Ci sono voluti anni prima che l’argomento fosse affrontato. E, sebbene adesso si conosca il fenomeno degli hikikomori, ci sono ancora molti passi avanti da fare. «È un bene il fatto che se ne stia parlando – prosegue la coordinatrice – In molti casi viene confuso come qualcosa riferibile all’adolescenza ma è qualcosa che va più a fondo. Il fattore scatenante può essere un atto di bullismo, di violenza. Da quello che raccontano i genitori, il fenomeno comincia sempre allo stesso modo: il ragazzo comincia a star male: mal di pancia, il fisico non lo assiste. Così comincia a rinchiudersi in se stesso. Può capitare facilmente che tutto possa passare come una scusa». Riconoscere subito lo status e ricorrere ad alcuni provvedimenti in tal senso è molto importante. Come consiglia l’associazione, la prima cosa da fare è quella di mettersi a fianco dei ragazzi. «Nella nostra associazione abbiamo un gruppo di psicologi che ci insegnano come approcciarsi al fenomeno e le misure da intraprendere. Parliamo di ragazzi che escono solo per andare in bagno o che non riescono più nemmeno a sedersi a tavola. Il mangiare gli viene lasciato dietro la porta della camera: non stiamo parlando di ragazzi che stanno in salotto a guardare la Tv».

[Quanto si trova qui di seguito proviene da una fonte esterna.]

(** A buffer of [n] bytes that the read has filled. *)
Definition filled (n : Z) (d : list Z) : outcome (list Z) := if decide (zlen d = n) then Ret d else Crash.

Definition bootab_get_bootcount (ab : option (list Z)) (b : boot) : outcome (Z * boot) :=
  match ab with
  | None => Ret (- EINVAL, b)
  | Some ab =>
      if envab_info b then
        let '(p, w) := partition_open B_ENVAB_NAME (pw b) in
        '(ret, d) ← partition_read p (get_envab_offset ab b) BC_SIZE w;
        let b := with_pw (partition_close p w) b in
        if decide (ret < 0) then Ret (ret, b)
        else d ← filled BC_SIZE d; Ret (count_words (Z.to_nat MAX_BOOT_CNT) 0 d, b)
      else Ret (- EINVAL, b)
  end.

(** [reason] is what [soc_get_boot_reason] says.  A negative count indexes in front of
    the local array. *)
Definition bootab_set_bootcount (ab : option (list Z)) (old_cnt : Z) (reason : boot_reason) (b : boot)
    : outcome (Z * boot) :=
  match ab with
  | None => Ret (- EINVAL, b)
  | Some ab =>
      if envab_info b then
        if decide (MAX_BOOT_CNT_RE - 1 < old_cnt) then Ret (- EINVAL, b)
        else if decide (reason <> BOOTREASON_SOFT /\ reason <> BOOTREASON_WDT) then Ret (-1, b)
        else if decide (old_cnt < 0) then Crash
        else
          let '(p, w) := partition_open B_ENVAB_NAME (pw b) in
          '(ret, w) ← partition_write p (get_envab_offset ab b + 4 * old_cnt) (le32_bytes 0) w;
          let b := with_pw (partition_close p w) b in
          Ret (if decide (ret < 0) then -1 else 0, b)
      else Ret (- EINVAL, b)
  end.

Definition bootab_get_bootlimit : Z := BOOT_LIMIT.

(** ** Flags *)

Definition bootab_get_fallback_is_enable (ab : option (list Z)) (b : boot) : outcome (bool * boot) :=
  match ab with
  | None => Ret (false, b)
  | Some ab =>
      if envab_info b then
        let '(p, w) := partition_open B_ENVAB_NAME (pw b) in
        '(_, d) ← partition_read p (get_envab_offset ab b + BC_SIZE) FLAG_SIZE w;
        let b := with_pw (partition_close p w) b in
        f ← filled FLAG_SIZE d;
        Ret (bool_decide (rb_flag f = B_ROLLBACK_EN_FLAG), b)
      else Ret (false, b)
  end.

Definition bootab_clear_flags (ab : option (list Z)) (b : boot) : outcome (Z * boot) :=
  match ab with
  | None => Ret (- EINVAL, b)
  | Some ab =>
      if envab_info b then
        let '(p, w) := partition_open B_ENVAB_NAME (pw b) in
        '(ret, w) ← partition_erase p (get_envab_offset ab b) 1 w;
        Ret (ret, with_pw (partition_close p w) b)
      else Ret (- EINVAL, b)
  end.

(** The record [bootab_set_valid] writes, from the other slot's record [f]. *)
Definition valid_flag (f : list Z) (ver : option (list Z)) : list Z :=
  flag_bytes (u32 (active_ver f - 1)) B_ROLLBACK_EN_FLAG
    (match ver with
     | Some v => strlcpy (img_version f) v (B_IMGS_VERSION_LEN - 1)
     | None => replicate 64 255
     end)
    B_FINISH_FLAG.

Definition bootab_set_valid (ab : option (list Z)) (ver : option (list Z)) (b : boot) : outcome (Z * boot) :=
  match ab with
  | None => Ret (- EINVAL, b)
  | Some ab =>
      if envab_info b then
        let another := other_slot ab in
        let '(p, w) := partition_open B_ENVAB_NAME (pw b) in
        '(ret, d) ← partition_read p (get_envab_offset another b + BC_SIZE) FLAG_SIZE w;
        if decide (ret < 0) then Ret (ret, with_pw (partition_close p w) b) else
        f ← filled FLAG_SIZE d;
        let boot_flag := valid_flag f ver in
        let offset := get_envab_offset ab b + BC_SIZE in
        '(ret, w) ← partition_write p offset boot_flag w;
        if decide (ret < 0) then Ret (ret, with_pw (partition_close p w) b) else
        '(ret, d) ← partition_read p offset FLAG_SIZE w;
        if decide (ret < 0) then Ret (ret, with_pw (partition_close p w) b) else
        new_flag ← filled FLAG_SIZE d;
        let b := with_pw (partition_close p w) b in
        if decide (active_ver boot_flag <> active_ver new_flag \/ finish boot_flag <> finish new_flag)
        then Ret (-1, b) else Ret (0, b)
      else Ret (- EINVAL, b)
  end.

Una volta riconosciuto e affrontato il problema, si intraprende il percorso di guarigione. «Non possiamo sapere quando ci sarà la guarigione», specifica Greco. Ci sono stati casi di guarigione. «I ragazzi che ne sono usciti hanno creato dei gruppi e hanno collaborato per aiutare altri a guarire – conclude – Bisogna avere pazienza e nessuna pretesa. L’importante adesso è continuare a parlare del fenomeno». Giovanni Rapisarda, dirigente del reparto di Neuropsichiatria infantile all’Asp di Catania fa sapere come oggi, specie dopo il lockdown possono esserci degli strumenti che possono risultare fondamentali per l’approccio con gli hikikomori. «Non è ancora una malattia definita in una categoria ben precisa – spiega Rapisarda – Il ministero della Salute giapponese, per esempio, è intervenuto con delle linee guida per il riconoscimento di alcune terapie da applicare. Ci sono persone più a rischio per via di alcune condizioni caratteriali con situazioni esacerbate da bullismo o eccessiva interdipendenza dalle figure genitoriali. Uno dei primi campanelli d’allarme è il rifiuto a socializzare e ad andare a scuola».

I soggetti non sono facilmente avvicinabili. Ma ci sono degli strumenti per poter dialogare con loro e quindi instaurare un rapporto che potrà portare alla guarigione. «Durante il lockdown con alcuni di loro abbiamo stabilito un dialogo con gli stessi mezzi utilizzati dalla Dad – fa sapere Rapisarda – Parlare attraverso il computer può essere un cavallo di Troia per poter entrare in contatto con questi ragazzi. Se il soggetto non collabora bisogna prima iniziare dall’individuazione del disagio, passando da un processo di consapevolezza. La cosa paradossale è che sono iperconnessi col mondo attraverso diversi strumenti, ma allo stesso tempo – conclude l’esperto – Sono distanti dalle relazioni».